----- EXERCISE INPUTS -----

Lemma merge_common l : fold_left merge_number l (Some (-1)%Z) = common l.
Proof.
  assert (Hnone : ∀ l, fold_left merge_number l None = None) by (clear; induction l; done).
  assert (H : ∀ l v, v ≠ (-1)%Z → fold_left merge_number l (Some v) = if forallb (Z.eqb v) l then Some v else None).
  { clear l. induction l as [|x l IH]; intros v Hv; cbn [fold_left forallb]; [done|]. cbn [merge_number].
    rewrite (proj2 (Z.eqb_neq v (-1)) Hv). destruct (Z.eqb_spec v x) as [->|Hne]; [by rewrite IH|by rewrite Hnone]. }
  induction l as [|x l IH]; cbn [fold_left common]; [done|]. cbn [merge_number]. rewrite Z.eqb_refl.
  destruct (Z.eqb_spec x (-1)) as [->|Hx]; [done|by apply H].
Qed.

(** Without a [-1] a number is shown exactly if all channels have it. *)
Lemma common_shared l : l ≠ [] → Forall (λ x, x ≠ (-1)%Z) l → ∀ p, common l = Some p ↔ Forall (λ x, x = p) l.
Proof.
  intros Hne Hall p. destruct l as [|x l]; [done|]. apply Forall_cons in Hall as [Hx _]. cbn [common].
  rewrite (proj2 (Z.eqb_neq _ _) Hx), Forall_cons. destruct (forallb (Z.eqb x) l) eqn:E.
  - split; [intros [= <-]|by intros [-> _]]. split; [done|]. rewrite forallb_forall in E. apply Forall_forall.
    intros y Hy%list_elem_of_In. symmetry. by apply Z.eqb_eq, E.
  - split; [done|]. intros [-> Hl]. exfalso. apply not_true_iff_false in E. apply E, forallb_forall. rewrite Forall_forall in Hl.
    intros y Hy%list_elem_of_In. apply Z.eqb_eq. symmetry. by apply Hl.
Qed.

Lemma group_numbers t P :
  t_priority (group_row t P) = common (map (λ e, c_priority e.2) (with_tag t P)) ∧
  t_weight (group_row t P) = common (map (λ e, c_weight e.2) (with_tag t P)).
Proof.
  unfold group_row. assert (H : ∀ l r,
    t_priority (fold_left (λ r e, add_to_tag e.1 e.2 r) l r) = fold_left merge_number (map (λ e : nat * chan, c_priority e.2) l) (t_priority r) ∧
    t_weight (fold_left (λ r e, add_to_tag e.1 e.2 r) l r) = fold_left merge_number (map (λ e : nat * chan, c_weight e.2) l) (t_weight r)).
  { induction l as [|e l IH]; intros r; cbn [fold_left map]; [done|]. destruct (IH (add_to_tag e.1 e.2 r)) as [-> ->]. done. }
  destruct (H (with_tag t P) (new_tag_row t)) as [-> ->]. cbn [new_tag_row t_priority t_weight]. by rewrite !merge_common.
Qed.

Lemma numbered_tags n cs : map (λ e : nat * chan, c_tag e.2) (numbered n cs) = map c_tag cs.
Proof. revert n. induction cs as [|c cs IH]; intros n; [done|]. rewrite numbered_cons. cbn [map snd]. by rewrite IH. Qed.

(** C28. In the tag mode there is one row per tag, in the order in which the tags
    first occur; its children are the channels of the tag, its quota the sum of
    theirs, and it is enabled exactly if one of them is.  Its priority is the one
    its channels agree on, but for those at the beginning whose priority is -1,
    which the row takes for not set: it is -1 if all of them have it, and not shown
    if two others differ; so if none is -1, a priority is shown exactly if all
    channels have it.  The same holds of its weight. *)
Theorem tag_groups_exact cs :
  map t_tag (tag_rows 0 cs []) = uniq (map c_tag cs) ∧
  ∀ r, r ∈ tag_rows 0 cs [] →
    let members := with_tag (t_tag r) (numbered 0 cs) in
    let priorities := map (λ e, c_priority e.2) members in let weights := map (λ e, c_weight e.2) members in
    t_children r = map fst members ∧ t_used_quota r = quota_sum members ∧
    (t_status r = Some 1%Z ↔ ∃ e, e ∈ members ∧ c_status e.2 = 1%Z) ∧
    t_priority r = common priorities ∧ t_weight r = common weights ∧
    (Forall (λ x, x ≠ (-1)%Z) priorities → ∀ p, t_priority r = Some p ↔ Forall (λ x, x = p) priorities) ∧
    (Forall (λ x, x ≠ (-1)%Z) weights → ∀ w, t_weight r = Some w ↔ Forall (λ x, x = w) weights).
Proof.
  pose proof (tag_rows_spec cs 0 []) as H. cbn [app] in H. change (group_rows []) with (@nil tag_row) in H. rewrite H. clear H.
  split; [by rewrite group_rows_tags, numbered_tags|]. intros r Hr. unfold group_rows in Hr. apply list_elem_of_fmap in Hr as (t & -> & Ht).
  destruct (group_numbers t (numbered 0 cs)) as [Hp Hw].
  rewrite group_tag, group_children, group_quota, group_status, Hp, Hw. intros members priorities weights. split; [done|]. split; [done|].
  assert (Hne : members ≠ []).
  { apply (proj1 (elem_of_uniq _ _)), list_elem_of_fmap in Ht as (e & -> & He). intros E. assert (Hin : List.In e members); [|by rewrite E in Hin].
    apply filter_In. split; [by apply list_elem_of_In|apply streq_refl]. }
  fold members. split.
  - destruct (existsb (λ e, (c_status e.2 =? 1)%Z) members) eqn:E.
    + split; [|done]. intros _. apply existsb_exists in E as (e & He & Hs%Z.eqb_eq). exists e. split; [by apply list_elem_of_In|done].
    + split; [done|]. intros (e & He & Hs). apply list_elem_of_In in He.
      rewrite (proj2 (existsb_exists _ _)) in E; [done|]. exists e. split; [done|]. by apply Z.eqb_eq.
  - split; [done|]. split; [done|]. split; intros Hx; apply common_shared; try done; by intros ?%map_eq_nil.
Qed.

-----

ASSIGNED TASK: Determine how many lines of the data contain "shown" and give nothing but that number.

EXERCISE SOLUTION: 3